PROBLEM DETAILS:
Your job with the data below is to output exactly the lines from the one holding "(** ** Removing the consumers of a queue *)" down to the one holding "intros Hwf Hreg.", both included, and no others.

Records from a data source

- - - -

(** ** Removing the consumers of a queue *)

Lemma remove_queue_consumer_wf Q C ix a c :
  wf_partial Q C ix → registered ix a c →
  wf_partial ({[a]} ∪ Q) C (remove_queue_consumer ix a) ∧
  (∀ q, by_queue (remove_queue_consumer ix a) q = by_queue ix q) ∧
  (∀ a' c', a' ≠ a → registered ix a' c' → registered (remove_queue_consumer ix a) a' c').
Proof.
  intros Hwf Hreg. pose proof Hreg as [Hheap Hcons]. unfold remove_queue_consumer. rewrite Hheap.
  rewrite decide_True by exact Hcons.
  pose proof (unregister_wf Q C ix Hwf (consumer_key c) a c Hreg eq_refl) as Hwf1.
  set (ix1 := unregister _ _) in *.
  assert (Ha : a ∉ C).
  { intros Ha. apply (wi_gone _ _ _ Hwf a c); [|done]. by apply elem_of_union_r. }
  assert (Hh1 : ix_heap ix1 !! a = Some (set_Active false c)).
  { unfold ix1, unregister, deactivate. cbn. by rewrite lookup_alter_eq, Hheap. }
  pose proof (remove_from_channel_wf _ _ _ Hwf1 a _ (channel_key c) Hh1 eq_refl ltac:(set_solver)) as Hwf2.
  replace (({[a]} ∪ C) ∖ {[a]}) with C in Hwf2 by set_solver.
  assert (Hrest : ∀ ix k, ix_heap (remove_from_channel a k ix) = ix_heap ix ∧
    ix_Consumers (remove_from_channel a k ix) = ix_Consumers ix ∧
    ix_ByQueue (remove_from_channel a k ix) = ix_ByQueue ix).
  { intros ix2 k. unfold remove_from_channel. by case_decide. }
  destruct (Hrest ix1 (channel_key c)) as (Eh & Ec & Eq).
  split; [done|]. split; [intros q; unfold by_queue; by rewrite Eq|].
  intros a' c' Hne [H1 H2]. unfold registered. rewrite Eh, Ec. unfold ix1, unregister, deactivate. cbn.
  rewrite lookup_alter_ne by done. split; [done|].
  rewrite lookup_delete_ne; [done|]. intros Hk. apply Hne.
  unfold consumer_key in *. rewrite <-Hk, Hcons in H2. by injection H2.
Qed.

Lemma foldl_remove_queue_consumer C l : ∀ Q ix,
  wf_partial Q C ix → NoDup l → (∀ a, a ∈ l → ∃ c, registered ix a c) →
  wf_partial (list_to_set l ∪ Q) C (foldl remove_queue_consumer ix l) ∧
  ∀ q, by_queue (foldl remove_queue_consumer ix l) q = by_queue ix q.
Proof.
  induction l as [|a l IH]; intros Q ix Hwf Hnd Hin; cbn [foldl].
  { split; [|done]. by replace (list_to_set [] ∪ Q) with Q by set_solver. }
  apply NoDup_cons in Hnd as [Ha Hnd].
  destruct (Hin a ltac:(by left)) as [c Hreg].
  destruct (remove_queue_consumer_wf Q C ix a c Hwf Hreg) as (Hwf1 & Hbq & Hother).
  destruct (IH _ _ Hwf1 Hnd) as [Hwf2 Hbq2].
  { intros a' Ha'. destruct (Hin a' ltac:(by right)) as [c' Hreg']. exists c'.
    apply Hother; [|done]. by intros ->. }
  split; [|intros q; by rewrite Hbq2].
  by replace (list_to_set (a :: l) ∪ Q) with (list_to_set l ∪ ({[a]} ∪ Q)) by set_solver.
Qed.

- - - -

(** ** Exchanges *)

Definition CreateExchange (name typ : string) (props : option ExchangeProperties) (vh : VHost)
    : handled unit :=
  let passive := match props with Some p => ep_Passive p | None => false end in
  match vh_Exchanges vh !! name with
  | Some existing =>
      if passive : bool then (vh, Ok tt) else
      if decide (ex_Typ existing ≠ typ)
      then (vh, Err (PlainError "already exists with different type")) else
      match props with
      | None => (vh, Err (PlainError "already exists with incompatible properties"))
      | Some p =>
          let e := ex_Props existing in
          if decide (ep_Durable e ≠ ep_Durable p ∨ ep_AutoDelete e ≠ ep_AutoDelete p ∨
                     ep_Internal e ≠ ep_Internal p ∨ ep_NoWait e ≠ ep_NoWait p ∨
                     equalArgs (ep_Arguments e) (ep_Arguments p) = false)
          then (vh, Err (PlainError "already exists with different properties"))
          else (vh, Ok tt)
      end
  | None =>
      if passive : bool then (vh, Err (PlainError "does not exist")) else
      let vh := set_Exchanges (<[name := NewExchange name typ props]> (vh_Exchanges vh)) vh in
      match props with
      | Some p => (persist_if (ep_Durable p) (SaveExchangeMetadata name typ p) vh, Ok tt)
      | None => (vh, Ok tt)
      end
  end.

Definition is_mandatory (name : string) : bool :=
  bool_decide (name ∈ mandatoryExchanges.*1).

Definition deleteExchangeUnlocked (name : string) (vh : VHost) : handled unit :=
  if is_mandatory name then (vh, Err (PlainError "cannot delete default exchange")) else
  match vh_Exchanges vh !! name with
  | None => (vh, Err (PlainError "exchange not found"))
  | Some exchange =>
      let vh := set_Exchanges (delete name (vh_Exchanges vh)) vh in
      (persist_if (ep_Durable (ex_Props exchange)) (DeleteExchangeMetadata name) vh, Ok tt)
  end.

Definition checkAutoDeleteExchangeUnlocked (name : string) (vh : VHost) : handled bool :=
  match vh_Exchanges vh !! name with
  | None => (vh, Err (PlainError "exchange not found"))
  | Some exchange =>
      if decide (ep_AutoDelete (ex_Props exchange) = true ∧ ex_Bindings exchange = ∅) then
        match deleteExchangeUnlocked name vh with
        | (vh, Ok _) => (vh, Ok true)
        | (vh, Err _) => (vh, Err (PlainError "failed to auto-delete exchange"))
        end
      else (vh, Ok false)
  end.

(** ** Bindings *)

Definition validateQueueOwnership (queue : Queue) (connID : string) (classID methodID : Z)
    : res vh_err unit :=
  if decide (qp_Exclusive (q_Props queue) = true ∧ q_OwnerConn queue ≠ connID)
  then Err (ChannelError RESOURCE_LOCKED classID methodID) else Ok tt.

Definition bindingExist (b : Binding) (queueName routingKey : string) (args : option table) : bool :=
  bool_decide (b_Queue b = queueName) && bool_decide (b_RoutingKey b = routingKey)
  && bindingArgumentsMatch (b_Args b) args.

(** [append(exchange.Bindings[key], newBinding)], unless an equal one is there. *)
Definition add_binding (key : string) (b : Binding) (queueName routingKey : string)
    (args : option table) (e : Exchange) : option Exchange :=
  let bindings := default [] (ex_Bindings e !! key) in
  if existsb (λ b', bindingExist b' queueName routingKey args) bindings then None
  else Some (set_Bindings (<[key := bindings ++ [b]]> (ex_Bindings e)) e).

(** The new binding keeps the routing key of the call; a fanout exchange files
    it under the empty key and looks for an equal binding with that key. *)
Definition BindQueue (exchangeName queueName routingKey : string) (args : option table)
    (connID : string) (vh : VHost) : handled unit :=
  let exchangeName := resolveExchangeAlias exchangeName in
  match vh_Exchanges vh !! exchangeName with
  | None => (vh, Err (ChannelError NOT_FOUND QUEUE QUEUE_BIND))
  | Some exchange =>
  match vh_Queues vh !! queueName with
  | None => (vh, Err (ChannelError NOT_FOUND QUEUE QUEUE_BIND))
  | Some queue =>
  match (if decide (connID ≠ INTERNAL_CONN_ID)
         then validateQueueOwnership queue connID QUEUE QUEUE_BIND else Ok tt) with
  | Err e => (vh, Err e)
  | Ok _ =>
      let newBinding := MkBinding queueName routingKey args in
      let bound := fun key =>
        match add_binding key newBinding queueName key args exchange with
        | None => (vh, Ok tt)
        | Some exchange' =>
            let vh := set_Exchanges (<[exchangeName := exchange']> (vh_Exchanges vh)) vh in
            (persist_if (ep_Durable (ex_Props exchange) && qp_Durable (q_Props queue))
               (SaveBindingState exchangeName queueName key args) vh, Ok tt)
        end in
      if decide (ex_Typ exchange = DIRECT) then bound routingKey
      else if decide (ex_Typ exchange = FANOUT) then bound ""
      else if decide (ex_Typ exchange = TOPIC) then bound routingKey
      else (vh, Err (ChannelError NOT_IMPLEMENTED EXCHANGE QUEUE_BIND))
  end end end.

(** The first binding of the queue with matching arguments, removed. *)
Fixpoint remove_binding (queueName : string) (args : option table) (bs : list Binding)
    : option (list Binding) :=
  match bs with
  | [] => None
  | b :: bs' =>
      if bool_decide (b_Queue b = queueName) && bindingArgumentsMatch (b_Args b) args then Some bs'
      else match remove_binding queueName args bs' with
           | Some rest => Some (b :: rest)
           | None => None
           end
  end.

- - - -

SOLUTION FOR THIS TASK:
(** ** Removing the consumers of a queue *)

Lemma remove_queue_consumer_wf Q C ix a c :
  wf_partial Q C ix → registered ix a c →
  wf_partial ({[a]} ∪ Q) C (remove_queue_consumer ix a) ∧
  (∀ q, by_queue (remove_queue_consumer ix a) q = by_queue ix q) ∧
  (∀ a' c', a' ≠ a → registered ix a' c' → registered (remove_queue_consumer ix a) a' c').
Proof.
  intros Hwf Hreg. pose proof Hreg as [Hheap Hcons]. unfold remove_queue_consumer. rewrite Hheap.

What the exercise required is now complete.